The reporter sought to insist on the mixture between pedagogical proposal, intense religiosity and military discipline, asking if this did not make the Heralds very different from the other Catholic colleges, and the Heralds should warn the parents of this by inviting the participate in the college. To this, Fr. Alex had to explain again that it was very different phases. The Future and Life Project is limited to a period that encompasses the visit to the colleges that allow the performance of the Project, and the frequency to the youth center to participate in cultural activities; all this happens with the express permission of the parents. Then the Project closes.
If parents and young people have been interested, they are provided with catechesis courses. Some of these young people then feel interested in entering the school, which they can obtain, upon parental permission, but the number is already very low. Because of the long process, parents who give this license are aware that in some of their children the desire to become a priest may arise, as they have already had extensive contact with the institution. The same happens, for example, in military police schools: it is natural that some students then want to be military themselves, but they are not obliged to do so.

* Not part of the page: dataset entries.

(** * Flash record manager of the Raspberry Pi Pico flash operations

    A shallow embedding of [src/flash_ops.c] (safe write, read, erase and
    the two metadata queries), of [src/flash_ops_helper.c] (the record and
    [DeviceConfig] codecs, [prepare_buffer], [verify_data]) and of the
    command interpreter [execute_command] of [src/cli.c].

    Target: RP2040, a 32-bit little-endian ARM core, so [sizeof(bool) = 1],
    [sizeof(uint32_t) = sizeof(size_t) = sizeof(void * ) = 4] and the struct
    [flash_data] is laid out as

      byte 0      valid
      bytes 1..3  padding
      bytes 4..7  write_count
      bytes 8..11 data_len
      bytes 12..15 data_ptr

    so [METADATA_SIZE = sizeof(flash_data) = 16].

    Memory: the flash device is a map from flash offsets to bytes, read
    through the XIP window at [XIP_BASE]; RAM is a map from addresses to
    bytes.  The address space as seen by [memcpy] is [load].  The SDK
    primitives [flash_range_erase] and [flash_range_program] are given
    operations: erase sets a range to 0xFF, program ANDs the programmed
    bytes into the (NOR) cells.  The state also records a trace of the
    primitive calls and of the interrupt save/restore calls. *)

From Stdlib Require Import String Ascii.
From Stdlib Require Import ZArith List Lia Bool.
Import ListNotations.
Open Scope Z_scope.
(** [NonParametricProcess::NonParametricProcess(dim, parameters)]: the
    member initialisers, then the body. *)
Definition construct (dim : nat) (parameters : bopt_params)
  : Proc World State :=
  (km <- KernelModel.construct parseExpresion fuel dim parameters ;;
   let s0 := mk_State dim (noise parameters) 0 0 km 0 [] [] []
               (ublas.fresh 0 0) (ublas.fresh 0 0) [] [] None cache0 in
   r <- on_object s0
          (setLearnType (l_type parameters) ;;
           errorM <- setMean_params (mean parameters) dim ;;
           if (errorM =? 0)%Z then ret tt
           else
             in_world (FILE_LOG "Error initializing nonparametric process.") ;;
             exit_) ;;
   ret (snd r))%proc.

(** The surrogate names [create] knows. *)
Definition surrogate_names : list string :=
  [ "sGaussianProcess"; "sGaussianProcessML"; "sGaussianProcessNormal";
    "sStudentTProcessJef"; "sStudentTProcessNIG" ]%string.

Definition known_surrogate (name : string) : bool :=
  existsb (String.eqb name) surrogate_names.

(** [new C(dim, parameters)] for a derived class [C]: the base-class
    constructor, the derived members, and the object on the heap.
    [live_objects] says which objects are allocated, not in which order:
    the memory of [C] is obtained before its constructor runs and is
    released again when the constructor throws, so [C] is among the live
    objects exactly when the constructor has returned. *)
Definition new_surrogate (C : string) (dim : nat) (parameters : bopt_params)
  : Proc World (option (Surrogate KernelObj MeanObj Cache)) :=
  (s <- construct dim parameters ;;
   new_ C ;;
   ret (Some (mk_Surrogate C
                (set_mCache (derived_init C dim parameters) s))))%proc.

(** [NonParametricProcess::create]; [None] is the null pointer. *)
Definition create (dim : nat) (parameters : bopt_params)
  : Proc World (option (Surrogate KernelObj MeanObj Cache)) :=
  let name := surr_name parameters in
  if String.eqb name "sGaussianProcess" then
    new_surrogate "GaussianProcess" dim parameters
  else if String.eqb name "sGaussianProcessML" then
    new_surrogate "GaussianProcessML" dim parameters
  else if String.eqb name "sGaussianProcessNormal" then
    new_surrogate "GaussianProcessNormal" dim parameters
  else if String.eqb name "sStudentTProcessJef" then
    new_surrogate "StudentTProcessNIG" dim parameters
  else if String.eqb name "sStudentTProcessNIG" then
    new_surrogate "StudentTProcessNIG" dim parameters
  else
    (FILE_LOG "Error: surrogate function not supported." ;;
     ret None)%proc.

End Methods.

End NonParametricProcess.

(* ------------------------------------------------------------------ *)
(** ** The optimization loop and its persisted state

    The driver of the save/restore example calls [initializeOptimization],
    [stepOptimization], [saveOptimization], [restoreOptimization],
    [getCurrentIter] and [getFinalResult]; their class and [BOptState] are
    not among the sources. *)

Module BOpt.

Section Loop.

(** The state of the random number generator, the Cholesky factor
    together with the predictive cache, and the state of the criterion. *)
Context {Rng Factor Crit : Type}.

(** The collaborators of the loop: the seeding of the generator, the
    objective, the initial design, the surrogate's [fit] and [update],
    and the hyperparameter learner.  Each is deterministic in its
    arguments. *)
Variable seed_rng : Z -> Rng.
Variable evaluateSample : vectord -> R.
Variable initial_design : bopt_params -> nat -> Rng -> vecOfvec * Rng.
Variable fit : bopt_params -> vectord -> vecOfvec -> vectord -> Factor.
Variable update : bopt_params -> vectord -> Factor -> vectord -> R -> Factor.
Variable relearn :
  bopt_params -> vectord -> vecOfvec -> vectord -> Rng -> vectord * Rng.

(** Modelled from the spec: the criterion, which the loop owns;
    "Criterion state: for Hedge: per-arm cumulative gains g_j, last-chosen
    arm, random draws.  For annealed criteria: iteration counter".
    [crit_init] is the state of a criterion just constructed from the
    configuration; [nextPoint] is the candidate the criterion proposes
    through the inner optimizer, with its state and the generator
    afterwards; [crit_update] is what the criterion records once the
    surrogate has been updated with the new sample. *)
Variable crit_init : bopt_params -> Crit.
Variable nextPoint :
  bopt_params -> nat -> vectord -> vecOfvec -> vectord -> Factor -> nat ->
  Crit -> Rng -> vectord * Crit * Rng.
Variable crit_update :
  bopt_params -> vectord -> vecOfvec -> vectord -> Factor -> Crit -> Crit.
Variable updateStuck : bopt_params -> nat -> R -> R -> nat.

Definition format_version : nat := 1.

(** Modelled from the spec: [BOptState] (bopt_state.hpp is not among the
    sources); "mCurrentIter, mCounterStuck, mYPrev, configuration struct,
    kernel hyperparameters (flat vector), mean prior state, sample matrix
    X and vector y, RNG state, a format version integer".  Neither the
    Cholesky factor nor the state of the criterion is among them. *)
Record BOptState : Type := mk_BOptState {
  mCurrentIter : nat;
  mCounterStuck : nat;
  mYPrev : R;
  mParameters : bopt_params;
  mKernelHP : vectord;
  mMeanPrior : vectord * vectord;
  mX : vecOfvec;
  mY : vectord;
  mRngState : Rng;
  mVersion : nat
}.

(** Modelled from the spec: the optimizer object; "iteration index,
    current best, RNG state, initial-design points, and the full surrogate
    snapshot", and "the BO loop exclusively owns the surrogate and
    criterion".  The surrogate owns the samples, the hyperparameters and
    the factor; the best point is read off the samples. *)
Record Optimizer : Type := mk_Optimizer {
  dim : nat;
  params : bopt_params;
  iter : nat;
  counterStuck : nat;
  yPrev : R;
  theta : vectord;
  meanPrior : vectord * vectord;
  XX : vecOfvec;
  YY : vectord;
  rng : Rng;
  factor : option Factor;         (* None until the surrogate is fitted *)
  crit : Crit                     (* the state of the criterion *)
}.

(** The optimizer [o] with the criterion in the state [c]. *)
Definition with_criterion (c : Crit) (o : Optimizer) : Optimizer :=
  mk_Optimizer (dim o) (params o) (iter o) (counterStuck o) (yPrev o)
    (theta o) (meanPrior o) (XX o) (YY o) (rng o) (factor o) c.

(** Modelled from the spec: construction from a configuration; the
    generator is seeded with [random_seed], the hyperparameters and the
    mean prior are those of the configuration, the criterion is the one
    the configuration names, just constructed. *)
Definition construct (d : nat) (p : bopt_params) : Optimizer :=
  mk_Optimizer d p 0 0 0
    (array2vector (kernel_parameters.hp_mean (kernel p))
       (kernel_parameters.n_hp (kernel p)))
    (array2vector (mean_parameters.coef_mean (mean p))
       (mean_parameters.n_coef (mean p)),
     array2vector (mean_parameters.coef_std (mean p))
       (mean_parameters.n_coef (mean p)))
    [] [] (seed_rng (random_seed p)) None (crit_init p).

(** Modelled from the spec: "initialize_optimization() generates initial
    design, evaluates f on it, fits surrogate". *)
Definition initializeOptimization (o : Optimizer) : Optimizer :=
  let (X0, r) := initial_design (params o) (dim o) (rng o) in
  let Y0 := map evaluateSample X0 in
  mk_Optimizer (dim o) (params o) 0 0 0 (theta o) (meanPrior o) X0 Y0 r
    (Some (fit (params o) (theta o) X0 Y0)) (crit o).

(** Relearning is due "every n_iter_relearn iterations; 0 = never". *)
Definition relearn_due (p : bopt_params) (i : nat) : bool :=
  negb (n_iter_relearn p =? 0)%nat
  && (Nat.modulo (S i) (n_iter_relearn p) =? 0)%nat.

(** Modelled from the spec: one iteration; "(optionally) relearn
    hyperparameters and refactor; criterion proposes candidate; evaluate
    y = f(x); surrogate update(x, y); update best, iteration counter";
    a portfolio then updates its gains. *)
Definition stepOptimization (o : Optimizer) : Optimizer :=
  match factor o with
  | None => o
  | Some L =>
      let p := params o in
      let '(th, r1, L1) :=
        if relearn_due p (iter o) then
          let (th', r') := relearn p (theta o) (XX o) (YY o) (rng o) in
          (th', r', fit p th' (XX o) (YY o))
        else (theta o, rng o, L) in
      let '(x, c1, r2) :=
        nextPoint p (dim o) th (XX o) (YY o) L1 (iter o) (crit o) r1 in
      let y := evaluateSample x in
      let L2 := update p th L1 x y in
      mk_Optimizer (dim o) p (S (iter o))
        (updateStuck p (counterStuck o) (yPrev o) y) y
        th (meanPrior o) (XX o ++ [x]) (YY o ++ [y]) r2
        (Some L2)
        (crit_update p th (XX o ++ [x]) (YY o ++ [y]) L2 c1)
  end.

Definition getCurrentIter (o : Optimizer) : nat := iter o.

(** [for (size_t i = o.getCurrentIter(); i < stopAt; i++)
    o.stepOptimization();] of the driver. *)
Definition run_until (stopAt : nat) (o : Optimizer) : Optimizer :=
  for_loop (stopAt - getCurrentIter o) (fun _ => stepOptimization) o.

(** Modelled from the spec: [saveOptimization]; a value snapshot of the
    persisted fields. *)
Definition saveOptimization (o : Optimizer) : BOptState :=
  mk_BOptState (iter o) (counterStuck o) (yPrev o) (params o) (theta o)
    (meanPrior o) (XX o) (YY o) (rng o) format_version.

(** Modelled from the spec: [restoreOptimization]; "restore requested on
    an incompatible state (version or dimension mismatch); surfaced before
    any mutation", otherwise the persisted fields are installed and the
    surrogate is fitted to the restored samples.  The persisted state
    holds nothing of the criterion, which stays as the optimizer restored
    into has it. *)
Definition restoreOptimization (st : BOptState) (o : Optimizer)
  : option Optimizer :=
  if (mVersion st =? format_version)%nat
     && forallb (fun x => (length x =? dim o)%nat) (mX st)
     && (length (mX st) =? length (mY st))%nat
  then
    Some (mk_Optimizer (dim o) (mParameters st) (mCurrentIter st)
            (mCounterStuck st) (mYPrev st) (mKernelHP st) (mMeanPrior st)
            (mX st) (mY st) (mRngState st)
            (Some (fit (mParameters st) (mKernelHP st) (mX st) (mY st)))
            (crit o))
  else None.
Lemma climb_add (s : PStatClientData) (a b : nat) :
  forall index : Z,
    climb s (a + b) index
    = match climb s a index with
      | Some mid => climb s b mid
      | None => None
      end.
Proof.
  induction a as [|a IH]; intros index; simpl; [reflexivity|].
  destruct (fullname_parent s index); [apply IH|reflexivity].
Qed.

(** A collector from which the walk goes on is defined, so that its index is
    one of the slots. *)
Lemma climb_slot (s : PStatClientData) (index top : Z) (k : nat) :
  climb s (S k) index = Some top ->
  0 <= index < vsize (_collectors s).
Proof.
  simpl. destruct (fullname_parent s index) as [p|] eqn:Hstep;
    [intros _|discriminate].
  apply fullname_parent_Some in Hstep as [Hhas _].
  apply has_collector_true in Hhas as [Hrange _].
  pose proof (size_t_to_int_le _ (vsize_nonneg (_collectors s))). lia.
Qed.

(** A walk of more links than the table has slots passes some collector
    twice. *)
Lemma climb_long (s : PStatClientData) (index top : Z) (k : nat) :
  (length (_collectors s) <= k)%nat ->
  climb s (S k) index = Some top -> ~ acyclic s.
Proof.
  intros Hlong Hwalk Hacyclic.
  set (n := length (_collectors s)) in *.
  pose (node := fun i : nat => default 0 (climb s i index)).
  assert (Hnode : forall i : nat, (i <= k)%nat ->
            climb s i index = Some (node i)
            /\ exists top', climb s (S (k - i)) (node i) = Some top').
  { intros i Hi. unfold node.
    replace (S k) with (i + S (k - i))%nat in Hwalk by lia.
    rewrite climb_add in Hwalk.
    destruct (climb s i index) as [mid|]; [|discriminate]. simpl. eauto. }
  destruct (nat_pigeonhole (fun i => Z.to_nat (node i)) (S n) n)
    as (i1 & i2 & Hlt & Hsame); [lia| |].
  { intros i Hi. destruct (Hnode i ltac:(lia)) as [_ [top' Hnext]].
    apply climb_slot in Hnext. unfold vsize in Hnext. fold n in Hnext. lia. }
  destruct (Hnode i1 ltac:(lia)) as [H1 [top1 Hnext1]].
  destruct (Hnode i2 ltac:(lia)) as [H2 [top2 Hnext2]].
  apply climb_slot in Hnext1, Hnext2.
  assert (Heq : node i1 = node i2) by lia.
  apply (Hacyclic (node i1) (i2 - i1 - 1)%nat).
  assert (Hloop : climb s (i1 + S (i2 - i1 - 1)) index = Some (node i2))
    by (rewrite <- H2; f_equal; lia).
  rewrite climb_add, H1 in Hloop. rewrite Heq at 2. exact Hloop.
Qed.

(** C5.  [get_collector_fullname] returns for every index: "Unknown" at once
    for an index that is not defined, whether negative, past the table or
    never filled; the name after "Unknown:" when the parent is such an index;
    and, in every registry whose links from a defined collector to a parent
    other than the root form no cycle, a name within as many nested calls as
    the table has slots, plus one. *)
Theorem get_collector_fullname_terminates (s : PStatClientData) (index : Z) :
  (forall fuel : nat, has_collector s index = false ->
     get_collector_fullname (S fuel) s index = Some "Unknown")
  /\ (forall (fuel : nat) (def : PStatCollectorDef.t),
        has_collector s index = true ->
        _collectors s !! Z.to_nat index = Some (Some def) ->
        PStatCollectorDef._parent_index def <> 0 ->
        has_collector s (PStatCollectorDef._parent_index def) = false ->
        get_collector_fullname (S (S fuel)) s index
        = Some ("Unknown:" +:+ PStatCollectorDef._name def))
  /\ (acyclic s ->
      exists full : string,
        forall fuel : nat, (length (_collectors s) < fuel)%nat ->
          get_collector_fullname fuel s index = Some full).
Proof.
  split; [intros fuel; apply get_collector_fullname_undefined|split].
  - intros fuel def Hhas Hslot Hparent Hundefined.
    now rewrite (get_collector_fullname_below (S fuel) s index def "Unknown"
                   Hhas Hslot Hparent
                   (get_collector_fullname_undefined fuel s _ Hundefined)).
  - intros Hacyclic.
    destruct (get_collector_fullname (S (length (_collectors s))) s index)
      as [full|] eqn:Hfull.
    + exists full. intros fuel Hfuel.
      apply (get_collector_fullname_more s (S (length (_collectors s))));
        [lia|exact Hfull].
    + apply get_collector_fullname_None in Hfull as [top Hwalk].
      now apply climb_long in Hwalk.
Qed.

Lemma fullname_parent_chain (index : Z) :
  fullname_parent chain_registry index = if index =? 2 then Some 1 else None.
Proof.
  assert (Hcases : index < 0 \/ index = 0 \/ index = 1 \/ index = 2
                   \/ 3 <= index) by lia.
  destruct Hcases as [Hneg|[->|[->|[->|Hbig]]]]; try reflexivity.
  - unfold fullname_parent. rewrite has_collector_false by (left; exact Hneg).
    simpl. destruct (Z.eqb_spec index 2); [lia|reflexivity].
  - unfold fullname_parent.
    rewrite has_collector_false by (right; left; exact Hbig).
    simpl. destruct (Z.eqb_spec index 2); [lia|reflexivity].
Qed.

Lemma acyclic_chain : acyclic chain_registry.
Proof.
  intros index k. cbn [climb]. rewrite fullname_parent_chain.
  destruct (Z.eqb_spec index 2) as [->|_]; [|discriminate].
  destruct k as [|k]; cbn [climb]; [discriminate|].
  rewrite fullname_parent_chain. discriminate.
Qed.

(** The registry of three has no cycle, and the full name of "C" is found
    within four nested calls. *)
Lemma get_collector_fullname_terminates_witness :
  acyclic chain_registry
  /\ exists full : string,
       forall fuel : nat, (3 < fuel)%nat ->
         get_collector_fullname fuel chain_registry 2 = Some full.
Proof.
  split; [exact acyclic_chain|].
  destruct (get_collector_fullname_terminates chain_registry 2)
    as (_ & _ & Hreturns).
  exact (Hreturns acyclic_chain).
Defined.

(** ** The thread table *)

Lemma has_thread_stored (s : PStatClientData) (index : Z) :
  vsize (_threads s) < 2 ^ 31 -> 0 <= index ->
  has_thread s index = negb (empty (stored_name s index)).
Proof.
  intros Hsize Hindex. unfold has_thread, stored_name.
  rewrite size_t_to_int_small
    by (pose proof (vsize_nonneg (_threads s)); lia).
  destruct (_threads s !! Z.to_nat index) as [t|] eqn:Hslot.
  - apply lookup_lt_Some in Hslot.
    destruct (Z.leb_spec 0 index); [|lia].
    destruct (Z.ltb_spec index (vsize (_threads s)));
      [reflexivity|unfold vsize in *; lia].
  - simpl. now rewrite andb_false_r.
Qed.

Lemma has_thread_negative (s : PStatClientData) (index : Z) :
  index < 0 -> has_thread s index = false.
Proof.
  intros Hneg. unfold has_thread.
  destruct (Z.leb_spec 0 index); [lia|reflexivity].
Qed.

Lemma get_thread_name_stored (s : PStatClientData) (index : Z) :
  vsize (_threads s) < 2 ^ 31 -> 0 <= index ->
  get_thread_name s index
  = if empty (stored_name s index) then "Unknown" else stored_name s index.
Proof.
  intros Hsize Hindex. unfold get_thread_name.
  rewrite has_thread_stored by assumption. unfold stored_name.
  destruct (_threads s !! Z.to_nat index) as [t|]; [|reflexivity].
  now destruct (empty (Thread._name t)).
Qed.

Lemma define_thread_rejected (fuel : nat) (index : Z) (name : string)
    (s : PStatClientData) :
  1000 <= index -> define_thread fuel index name s = AssertionFailed tt s.
Proof.
  intros Hbig. unfold define_thread, nassert.
  destruct (Z.ltb_spec index 1000); [lia|reflexivity].
Qed.
(** * PriceAlert Pro dashboard client: the state synchronisation core

    A shallow embedding of [frontend/app.js]: the global [state] object, the
    REST helpers ([apiRequest], [login], [fetchUserProfile], [fetchAlerts],
    [createAlert], [deleteAlert], [toggleAlert], [logout]), the WebSocket
    handlers installed by [connectWebSocket] and the selection step of
    [renderPriceGrid].

    Conventions of the embedding.
    - A value produced by [JSON.parse] is a [json] tree.  A JSON number is an
      IEEE double; the development is parametric in the type of numbers and
      in the two things the program does with one: test it for truthiness
      and convert it to a string.
    - A JavaScript object is the list of its own enumerable properties in the
      order [Object.entries] enumerates them: array-index keys first, in
      ascending numeric order, then the other keys in insertion order.
    - An [async] function is a function of the outcome of each request it
      awaits; it runs to completion without another task in between.
    - The body of a successful REST response is a typed value (a profile, an
      alert rule, a list of rules): the program reads it without a shape
      check.  The body of a failed one is a [json] tree, searched for
      [detail].
    - DOM rendering, toasts and the clock are collaborators: a call is
      recorded in the [trace] of the world.  [renderPriceGrid] and
      [updateUserUI], whose templates compute on the data, throw where the
      source does, and a call is recorded when it completes; the elements
      they look up are taken to exist. *)

From Stdlib Require Import List String Ascii Bool ZArith NArith Arith Lia.
From Stdlib Require Import Permutation.
From Stdlib Require Import DecimalString.
Import ListNotations.
Open Scope string_scope.
Set Warnings "-register-all".
Lemma option_marked_lines (lines : list str) (opt : str) :
  ~ In NEWLINE opt ->
  option_marked (upper (join [NEWLINE] lines)) opt
  = existsb (fun l => option_marked (upper l) opt) lines.
Proof.
  intros Hopt. unfold option_marked.
  rewrite upper_join_newline.
  assert (Hpat : forall c, c <> NEWLINE ->
             ~ In NEWLINE (opt ++ [c]) /\ opt ++ [c] <> []).
  { intros c Hc. split; [|now destruct opt].
    rewrite in_app_iff. intros [H|[H|[]]]; [contradiction | congruence]. }
  rewrite !contains_join_newline;
    try (apply Hpat; discriminate).
  rewrite !existsb_orb.
  rewrite !existsb_map_compose. reflexivity.
Qed.

(** C7.  The count is the number of alphabet letters [l] such that the
    upper-cased text contains [l.], [l．] or [l] followed by a space; it is 0
    for the empty text, never exceeds the size of the alphabet, and is the
    same for two lists of option lines with the same members, whatever
    their order and multiplicity. *)
Theorem count_options_spec (cfg : Config) :
  (forall choices : str,
      count_options cfg choices
      = List.length
          (filter (fun l => contains (upper choices) (l ++ [FULL_STOP])
                            || contains (upper choices) (l ++ [FULLWIDTH_FULL_STOP])
                            || contains (upper choices) (l ++ [SPACE]))
                  (options cfg)))
  /\ count_options cfg [] = 0%nat
  /\ (forall choices : str,
         (count_options cfg choices <= List.length (options cfg))%nat)
  /\ ((forall opt, In opt (options cfg) -> ~ In NEWLINE opt) ->
      forall lines1 lines2 : list str,
        (forall l, In l lines1 <-> In l lines2) ->
        count_options cfg (join [NEWLINE] lines1)
        = count_options cfg (join [NEWLINE] lines2)).
Proof.
  split; [|split; [|split]].
  - intros choices. apply count_options_filter.
  - reflexivity.
  - intros choices. rewrite count_options_filter. apply filter_length_le.
  - intros Hopt lines1 lines2 Hsame.
    rewrite !count_options_filter. f_equal.
    apply filter_ext_in. intros opt Hin.
    rewrite !option_marked_lines by now apply Hopt.
    now apply existsb_same_elements.
Qed.
(** The data made for a stream that the sender sees for the first time. *)
Lemma new_stream_data (rtx : GstRtpRtxSend) (ssrc : Z)
  (draws : list Z) :
  ssrc_data rtx !! ssrc = None ->
  Exists (free_draw rtx) (removelast draws) ->
  exists data rtx' draws',
    gst_rtp_rtx_send_get_ssrc_data rtx ssrc draws
      = Some ((data, rtx'), draws') /\
    queue data = [] /\ clock_rate data = 0 /\
    0 <= next_seqnum data < 65535 /\
    ssrc_data rtx !! rtx_ssrc data = None /\
    rtx_ssrcs rtx !! rtx_ssrc data = None /\
    ssrc_data rtx' = <[ssrc := data]> (ssrc_data rtx) /\
    rtx_ssrcs rtx' = <[rtx_ssrc data := ssrc]> (rtx_ssrcs rtx) /\
    same_settings rtx rtx' /\
    (forall m preferred,
       external_ssrc_map rtx = Some m -> m !! ssrc = Some preferred ->
       ssrc_in_use rtx preferred = false -> rtx_ssrc data = preferred).
Proof.
  intros Hnone Hex.
  unfold gst_rtp_rtx_send_get_ssrc_data. rewrite Hnone.
  set (preferred := match external_ssrc_map rtx with
                    | Some m => m !! ssrc
                    | None => None
                    end).
  unfold bind, gst_rtp_rtx_send_choose_ssrc, bind.
  assert (Hchoose : exists r x rest,
            (let* s := if bool_decide (is_Some preferred)
                       then ret (default 0 preferred) else g_random_int
             in redraw_ssrc rtx s) draws = Some (r, x :: rest) /\
            ssrc_in_use rtx r = false /\
            (forall p, preferred = Some p -> ssrc_in_use rtx p = false ->
                       r = p)).
  { unfold bind. destruct preferred as [p |] eqn:Ep.
    - rewrite bool_decide_eq_true_2 by eauto. unfold ret. cbn [default].
      destruct (redraw_ssrc_leaves_one rtx draws p Hex) as (r & x & rest & Hr).
      exists r, x, rest. split; [exact Hr |].
      destruct (redraw_ssrc_fresh _ _ _ _ _ Hr) as [Hf Hsame].
      split; [exact Hf |]. intros p' Hp' Hfree. injection Hp' as <-.
      exact (proj1 (Hsame Hfree)).
    - rewrite bool_decide_eq_false_2 by (intros [? ?]; discriminate).
      unfold g_random_int.
      destruct draws as [| y draws]; [inversion Hex |].
      destruct draws as [| z draws]; [inversion Hex |].
      change (removelast (y :: z :: draws))
        with (y :: removelast (z :: draws)) in Hex.
      assert (Hr : exists r x rest,
                redraw_ssrc rtx (guint32 y) (z :: draws)
                = Some (r, x :: rest)).
      { inversion Hex as [? ? Hy | ? ? Hrest]; subst.
        - unfold free_draw in Hy. cbn [redraw_ssrc]. rewrite Hy. eauto.
        - apply redraw_ssrc_leaves_one. exact Hrest. }
      destruct Hr as (r & x & rest & Hr). exists r, x, rest.
      split; [exact Hr |].
      split; [exact (proj1 (redraw_ssrc_fresh _ _ _ _ _ Hr)) |].
      discriminate. }
  destruct Hchoose as (r & x & rest & Hc & Hfree & Hpref).
  unfold bind in Hc. 
  match goal with
  | |- context [match ?c with Some _ => _ | None => None end] =>
      replace c with (Some (r, x :: rest))
  end.
  unfold ssrc_rtx_data_new, bind, g_random_int_range, ret.
  eexists. eexists. eexists. split; [reflexivity |].
  cbn [queue clock_rate next_seqnum rtx_ssrc].
  unfold ssrc_in_use, contains in Hfree.
  destruct (ssrc_data rtx !! r) eqn:E1; [discriminate |].
  destruct (rtx_ssrcs rtx !! r) eqn:E2; [discriminate |].
  split; [reflexivity |]. split; [reflexivity |].
  split.
  { unfold G_MAXUINT16. pose proof (Z.mod_pos_bound x (65535 - 0) ltac:(lia)).
    lia. }
  split; [reflexivity |]. split; [reflexivity |].
  split; [reflexivity |]. split; [reflexivity |].
  split; [unfold same_settings, same_config; cbn; tauto |].
  intros m p Hm Hp Hp_free. apply Hpref; [| exact Hp_free].
  subst preferred. rewrite Hm. exact Hp.
Qed.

Returning to the charge, Wallace Lara said that prosecutors would have noticed the lack of a wider library, while former students reportedly stated that their training was limited to the works of Plinio, Lucilia and João Clá. The Ep. Alex replied that this is not real, because libraries – both from colleges and seminary – are as broad as possible. The seminar, for example, has more than 100,000 volumes… As for the life of Plinio Corrêa de Oliveira and Mons. João Scognamiglio Clá Dias, it can be studied as that of any illustrious Brazilian. Being Mons. John the founder of the Heralds of the Gospel, it is natural that one knows his history.